Thick and opaque, the atmosphere of Venus required a method beyond optical survey, to map the surface of the planet. The resolution of conventional radar depends entirely on the size of the antenna, which is greatly restricted by costs, physical constraints by launch vehicles and the complexity of maneuvering a large apparatus to provide high resolution data. Magellan addressed this problem by using a method known as synthetic aperture, where a large antenna is imitated by processing the information gathered by ground computers.

The Magellan high-gain parabolic antenna, oriented 28°–78° to the right or left of nadir, emitted thousands of microwave pulses per second that passed through the clouds and to the surface of Venus, illuminating a swath of land. The Radar System then recorded the brightness of each pulse as it reflected back off the side surfaces of rocks, cliffs, volcanoes and other geologic features, as a form of backscatter.
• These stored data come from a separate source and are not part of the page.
(* ===== verification/Ports.v ===== *)
(** * Port input and output

    Models src/kernel/src/io.h and io.cpp. What answers at the ports is hardware: a
    state [D] with class [PortBus], and with class [Mmio] for registers in memory. The
    drivers are programs over that state. *)

From S2P Require Import Prelude.

(** The bus: a read and a write of so many bits at a port. *)
Class PortBus (D : Type) := {
  bus_read : Z -> Z -> D -> Z * D;
  bus_write : Z -> Z -> Z -> D -> D
}.

(** Registers in memory: what answers there is hardware. *)
Class Mmio (D : Type) := {
  mmio_read32 : Z -> D -> Z * D;
  mmio_write32 : Z -> Z -> D -> D;
  mmio_read8 : Z -> D -> Z * D;
  mmio_write8 : Z -> Z -> D -> D
}.

(** Programs that use the bus. *)
Definition io (D A : Type) : Type := D -> A * D.

#[export] Instance io_ret D : MRet (io D) := fun A a d => (a, d).
#[export] Instance io_bind D : MBind (io D) := fun A B f m d => let '(a, d) := m d in f a d.

Section Instructions.
Context {D : Type} `{PortBus D}.

Definition out8 (port value : Z) : io D unit := fun d => (tt, bus_write 8 (wrap16 port) (wrap8 value) d).
Definition in8 (port : Z) : io D Z := fun d => let '(v, d) := bus_read 8 (wrap16 port) d in (wrap8 v, d).
Definition out16 (port value : Z) : io D unit := fun d => (tt, bus_write 16 (wrap16 port) (wrap16 value) d).
Definition in16 (port : Z) : io D Z := fun d => let '(v, d) := bus_read 16 (wrap16 port) d in (wrap16 v, d).
Definition out32 (port value : Z) : io D unit := fun d => (tt, bus_write 32 (wrap16 port) (wrap32 value) d).
Definition in32 (port : Z) : io D Z := fun d => let '(v, d) := bus_read 32 (wrap16 port) d in (wrap32 v, d).

(** A write to a port that nothing uses. *)
Definition io_wait : io D unit := out8 0x80 0.

End Instructions.

(** ** Lemmas *)

Lemma io_bind_run {D A B} (m : io D A) (f : A -> io D B) d : (m ≫= f) d = f (m d).1 (m d).2.
Proof. unfold mbind, io_bind. by destruct (m d). Qed.

Lemma in8_range {D} `{PortBus D} port d : 0 <= (in8 port d).1 < 256.
Proof. unfold in8. destruct (bus_read 8 (wrap16 port) d). apply Z.mod_pos_bound. lia. Qed.

Lemma io_ret_run {D A} (a : A) (d : D) : (mret a : io D A) d = (a, d).
Proof. done. Qed.

(** Runs a program step by step. *)
Ltac io_run := repeat ((rewrite io_bind_run || rewrite io_ret_run); cbn [fst snd]).

(** ** A bus that remembers

    Every port reads back what was written last; the writes are kept in order. *)
Record registers := mkRegisters { reg : Z -> Z; written : list (Z * Z) }.

#[export] Instance registers_bus : PortBus registers := {
  bus_read _ p d := (reg d p, d);
  bus_write _ p v d := mkRegisters (fun q => if q =? p then v else reg d q) (written d ++ [(p, v)])
}.

(** ** A bus whose writes are kept

    Any bus, with the list of the writes that were made to it. *)
Record traced (D : Type) := mkTraced { device : D; writes : list (Z * Z) }.
Arguments mkTraced {D} device writes.
Arguments device {D} t.
Arguments writes {D} t.

#[export] Instance traced_bus D `{PortBus D} : PortBus (traced D) := {
  bus_read w p t := let '(v, d) := bus_read w p (device t) in (v, mkTraced d (writes t));
  bus_write w p v t := mkTraced (bus_write w p v (device t)) (writes t ++ [(p, v)])
}.

Lemma in8_writes {D} `{PortBus D} p (t : traced D) : writes (in8 p t).2 = writes t.
Proof. unfold in8. cbn. by destruct (bus_read 8 (wrap16 p) (device t)). Qed.

Lemma out8_writes {D} `{PortBus D} p v (t : traced D) : writes (out8 p v t).2 = writes t ++ [(wrap16 p, wrap8 v)].
Proof. done. Qed.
To increase the imaging resolution, Magellan recorded a series of data bursts for a particular location during multiple instances called, "looks". Each "look" slightly overlapped the previous, returning slightly different information for the same location, as the spacecraft moved in orbit. After transmitting the data back to Earth, Doppler modeling was used to take the overlapping "looks" and combine them into a continuous, high resolution image of the surface.

==== Radar System (RDRS) ====

The Radar System (RDRS) functioned in three modes: synthetic aperture radar (SAR), altimetry (ALT), and radiometry (RAD). The instrument cycled through the three modes while observing the surface geology, topography, and temperature of Venus using the 3.7-meter parabolic, high-gain antenna and a small fan-beam antenna, located just to the side.

– In the Synthetic Aperture Radar mode, the instrument transmitted several thousand long-wave, 12.6-centimeter microwave pulses every second through the high-gain antenna, while measuring the doppler shift of each hitting the surface.
– In Altimetry mode, the instrument interleaved pulses with SAR, and operating similarly with the altimetric antenna, recording information regarding the elevation of the surface on Venus.
– In Radiometry mode, the high-gain antenna was used to record microwave radiothermal emissions from Venus. This data was used to characterize the surface temperature.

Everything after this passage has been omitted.